#### [ABOUT THIS TASK]
Check every line of the data for the string "main" and copy the ones that have it.

#### [PROVIDED DATA]

(** * Classificador de dados sensiveis: a shallow embedding of [main.py]

    The detection pipeline of [main.py] (normalisation, regex extraction,
    per-type validation, name cleaning and validation, conflict resolution,
    classification) and the loop that reports on each text are transcribed
    function by function.

    Modelling conventions.
    - A Python [str] is a [list ascii]; a character is read as the code
      point of the same number, so the development covers texts over
      U+0000..U+00FF (Latin-1), which contains every character of the
      program's own vocabularies.  The character tables below ([isspace],
      [isdigit], [isupper], [lower], and the regex classes [\d], [\w], [\s])
      are Python 3's tables restricted to that range.
    - A [dict] is a [gmap], a [set] is a [gset]; iterating a set goes through
      [elements], and no statement below depends on the iteration order.
    - [pii[k]] on a missing key raises [KeyError]: such functions return an
      [option], [None] standing for the exception.
    - The spaCy recogniser is external: it is a parameter [ner] giving, for a
      text, the entity spans as pairs (text, label).
    - The regular expressions are run by a backtracking matcher ([run],
      [scan]) that tries the alternatives in the order of Python's [re]; the
      worked examples at the end record what it returns on sample texts. *)

From Stdlib Require Import Ascii String List ZArith Lia.
From stdpp Require Import base gmap sets list strings.

#[local] Set Warnings "-clear-no-such-hyp".
Local Open Scope list_scope.

(** ** Characters *)

Abbreviation str := (list ascii) (only parsing).

Definition lit (s : string) : str := list_ascii_of_string s.
Definition chr (n : nat) : ascii := ascii_of_nat n.
Definition ord (c : ascii) : nat := nat_of_ascii c.

Definition in_range (lo hi : nat) (c : ascii) : bool :=
  Nat.leb lo (ord c) && Nat.leb (ord c) hi.

(** [\d] of a [str] pattern: the decimal digits. *)
Definition re_digit (c : ascii) : bool := in_range 48 57 c.

(** [str.isdigit] on one character: the decimal digits and the superscripts
    U+00B2, U+00B3, U+00B9. *)
Definition isdigit (c : ascii) : bool :=
  in_range 48 57 c || in_range 178 179 c || Nat.eqb (ord c) 185.

(** [str.isspace] on one character, which is also [\s] and what [split] and
    [strip] treat as white space. *)
Definition isspace (c : ascii) : bool :=
  in_range 9 13 c || in_range 28 32 c || Nat.eqb (ord c) 133
  || Nat.eqb (ord c) 160.

(** [str.isupper] on one character. *)
Definition isupper (c : ascii) : bool :=
  in_range 65 90 c || in_range 192 214 c || in_range 216 222 c.

(** [\w]: alphanumeric characters and the underscore. *)
Definition re_word (c : ascii) : bool :=
  in_range 48 57 c || in_range 65 90 c || Nat.eqb (ord c) 95
  || in_range 97 122 c || Nat.eqb (ord c) 170 || in_range 178 179 c
  || Nat.eqb (ord c) 181 || in_range 185 186 c || in_range 188 190 c
  || in_range 192 214 c || in_range 216 246 c || in_range 248 255 c.

Definition lower_char (c : ascii) : ascii :=
  if isupper c then chr (ord c + 32) else c.

(** ** Strings *)

(** [s.lower()] *)
Definition lower (s : str) : str := map lower_char s.

(** [s.lstrip(chars)], [s.rstrip(chars)], [s.strip(chars)], the characters
    to remove given as a predicate. *)
Fixpoint lstrip_chars (p : ascii -> bool) (s : str) : str :=
  match s with
  | c :: s' => if p c then lstrip_chars p s' else s
  | [] => []
  end.

Definition rstrip_chars (p : ascii -> bool) (s : str) : str :=
  rev (lstrip_chars p (rev s)).

Definition strip_chars (p : ascii -> bool) (s : str) : str :=
  rstrip_chars p (lstrip_chars p s).

(** [s.strip()] *)
Definition strip (s : str) : str := strip_chars isspace s.

(** [s.replace(a, b)] for one-character [a] and [b]. *)
Definition replace_char (a b : ascii) (s : str) : str :=
  map (fun c => if decide (c = a) then b else c) s.

(** [s.split()]: the maximal runs of characters that are not white space.
    [cur] is the token being read. *)
Fixpoint split_from (cur : str) (s : str) : list str :=
  match s with
  | [] => match cur with [] => [] | _ => [cur] end
  | c :: s' =>
      if isspace c
      then match cur with
           | [] => split_from [] s'
           | _ => cur :: split_from [] s'
           end
      else split_from (cur ++ [c]) s'
  end.

Definition split (s : str) : list str := split_from [] s.

(** [sep.join(l)] *)
Fixpoint join (sep : str) (l : list str) : str :=
  match l with
  | [] => []
  | [x] => x
  | x :: l' => x ++ sep ++ join sep l'
  end.

(** [s.startswith(p)] *)
Fixpoint startswith (s p : str) : bool :=
  match p, s with
  | [], _ => true
  | a :: p', b :: s' => if decide (a = b) then startswith s' p' else false
  | _ :: _, [] => false
  end.

(** [p in s] for strings: [p] occurs in [s] as a contiguous substring. *)
Fixpoint contains (p s : str) : bool :=
  startswith s p
  || match s with
     | [] => false
     | _ :: s' => contains p s'
     end.

(** [s[a:b]] for non-negative [a] and [b]. *)
Definition slice (a b : nat) (s : str) : str := take (b - a) (drop a s).

(** ** Vocabularies *)

Definition PALAVRAS_PROIBIDAS : gset str :=
  list_to_set
    [ lit "associa" ++ [chr 231; chr 227] ++ lit "o"; lit "associados";
      lit "advogados";
      lit "sociedade"; lit "servidores"; lit "setor";
      lit "recursos"; lit "coletiva";
      lit "magist" ++ [chr 233] ++ lit "rio";
      lit "telef" ++ [chr 244] ++ lit "nicas"; lit "amostra"; lit "total";
      lit "temperatura"; lit "f" ++ [chr 243] ++ lit "sforo";
      lit "nitrog" ++ [chr 234] ++ lit "nio";
      lit "oxig" ++ [chr 234] ++ lit "nio"; lit "validador";
      lit "s" ++ [chr 243] ++ lit "lidos";
      lit "totais"; lit "gostaria"; lit "gostar"; lit "venho" ].

Definition PREPOSICOES_NOME : gset str :=
  list_to_set [lit "da"; lit "de"; lit "do"; lit "das"; lit "dos"; lit "e"].

Definition TITULOS : gset str :=
  list_to_set
    [ lit "dr"; lit "dr."; lit "dra"; lit "dra.";
      lit "sr"; lit "sr."; lit "sra"; lit "sra.";
      lit "prof"; lit "prof."; lit "prof" ++ [chr 170];
      lit "prof" ++ [chr 170] ++ lit ".";
      lit "doutor"; lit "doutora"; lit "doutor" ++ [chr 170];
      lit "doutor" ++ [chr 170] ++ lit "."; lit "doutor."; lit "doutora." ].

Definition SUFIXOS_LIXO : gset str :=
  list_to_set [lit "cpf"; lit "cnh"; lit "rg"; lit "nome"].

Definition TRATAMENTOS_FORMAIS : gset str :=
  list_to_set
    [ lit "vossa senhoria";
      lit "vossa excel" ++ [chr 234] ++ lit "ncia";
      lit "vossa magnific" ++ [chr 234] ++ lit "ncia";
      lit "vossa alteza";
      lit "vossa santidade";
      lit "v. s."; lit "v.s.";
      lit "v. exa."; lit "v.exa.";
      lit "v. ex" ++ [chr 170]; lit "v.ex" ++ [chr 170];
      lit "ilustr" ++ [chr 237] ++ lit "ssimo senhor";
      lit "ilustr" ++ [chr 237] ++ lit "ssima senhora";
      lit "excelent" ++ [chr 237] ++ lit "ssimo senhor";
      lit "excelent" ++ [chr 237] ++ lit "ssima senhora";
      lit "dign" ++ [chr 237] ++ lit "ssimo senhor";
      lit "dign" ++ [chr 237] ++ lit "ssima senhora";
      lit "merit" ++ [chr 237] ++ lit "ssimo juiz";
      lit "merit" ++ [chr 237] ++ lit "ssima ju" ++ [chr 237] ++ lit "za";
      lit "senhor secret" ++ [chr 225] ++ lit "rio";
      lit "senhora secret" ++ [chr 225] ++ lit "ria";
      lit "senhor ministro"; lit "senhora ministra";
      lit "senhor governador"; lit "senhora governadora";
      lit "senhor prefeito"; lit "senhora prefeita";
      lit "senhor presidente"; lit "senhora presidente";
      lit "senhor juiz";
      lit "senhora ju" ++ [chr 237] ++ lit "za";
      lit "senhor desembargador"; lit "senhora desembargadora";
      lit "senhor promotor"; lit "senhora promotora";
      lit "senhor procurador"; lit "senhora procuradora";
      lit "ilustres senhores"; lit "ilustres senhoras";
      lit "vossas senhorias";
      lit "vossas excel" ++ [chr 234] ++ lit "ncias" ].

(** ** Conflict resolution *)

(** [pii.get(k, [])] *)
Definition pii_get (pii : gmap str (list str)) (k : str) : list str :=
  default [] (pii !! k).

(** The body of the inner loop of [resolver_conflitos]: one value [v] of the
    current field against the values already used. *)
Definition passo (st : list str * gset str) (v : str) : list str * gset str :=
  let '(filtrados, usados) := st in
  if decide (v ∈ usados) then (filtrados, usados)
  else (filtrados ++ [v], usados ∪ {[v]}).

Definition CAMPOS_CONFLITO : list str :=
  [lit "cpf"; lit "rg"; lit "telefone"; lit "endereco"].

(** The body of the outer loop: one field. [pii.get(campo, [])] reads the
    mapping as updated so far. *)
Definition resolver_campo (st : gmap str (list str) * gset str) (campo : str)
  : gmap str (list str) * gset str :=
  let '(pii, usados) := st in
  let '(filtrados, usados') :=
    foldl passo ([], usados) (pii_get pii campo) in
  (<[campo := filtrados]> pii, usados').

Definition resolver_conflitos (pii : gmap str (list str)) : gmap str (list str) :=
  fst (foldl resolver_campo (pii, ∅) CAMPOS_CONFLITO).

(** What the inner loop keeps of [vs]: the first occurrence of each value
    that is not in [usados].  [foldl_passo] below shows that the loop
    computes it. *)
Fixpoint novos (usados : gset str) (vs : list str) : list str :=
  match vs with
  | [] => []
  | v :: vs' =>
      if decide (v ∈ usados) then novos usados vs'
      else v :: novos (usados ∪ {[v]}) vs'
  end.

(** The values the fields before the [i]-th one hold in [pii]. *)
Definition anteriores (pii : gmap str (list str)) (i : nat) : list str :=
  mjoin (pii_get pii <$> take i CAMPOS_CONFLITO).

(** ** Classification *)

Definition PII_FORTE : gset str :=
  list_to_set
    [lit "cpf"; lit "rg"; lit "endereco"; lit "email"; lit "telefone";
     lit "nome"].

Definition NAO_PUBLICO : str :=
  lit "N" ++ [chr 195] ++ lit "O P" ++ [chr 218] ++ lit "BLICO".
Definition PUBLICO : str := lit "P" ++ [chr 218] ++ lit "BLICO".

(** [any(pii[k] for k in ks)]: the generator is consumed lazily, so a
    missing key raises only if no earlier key had a non-empty list. *)
Fixpoint any_campo (pii : gmap str (list str)) (ks : list str) : option bool :=
  match ks with
  | [] => Some false
  | k :: ks' =>
      match pii !! k with
      | None => None
      | Some [] => any_campo pii ks'
      | Some (_ :: _) => Some true
      end
  end.

Definition classificar_pedido (pii : gmap str (list str)) : option str :=
  match any_campo pii (elements PII_FORTE) with
  | None => None
  | Some true => Some NAO_PUBLICO
  | Some false => Some PUBLICO
  end.

(** ** Regular expressions

    The patterns of the program use literals, classes, [\b], concatenation,
    ordered alternation, the greedy [?], greedy counted repetition of a
    one-character atom, and at most one capturing group.  [run] is a
    backtracking matcher in continuation-passing style: it explores the
    alternatives in the order Python's [re] does and returns the first
    complete match. *)

Inductive regex : Type :=
| REps
| RChar (c : ascii)
| RCharI (c : ascii)
| RClass (p : ascii -> bool)
| RBound
| RSeq (r1 r2 : regex)
| RAlt (r1 r2 : regex)
| ROpt (r : regex)
| RRep (p : ascii -> bool) (lo : nat) (hi : option nat)
| RGroup (r : regex).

#### [ANSWER FOR THE TASK]
(** * Classificador de dados sensiveis: a shallow embedding of [main.py]
    The detection pipeline of [main.py] (normalisation, regex extraction,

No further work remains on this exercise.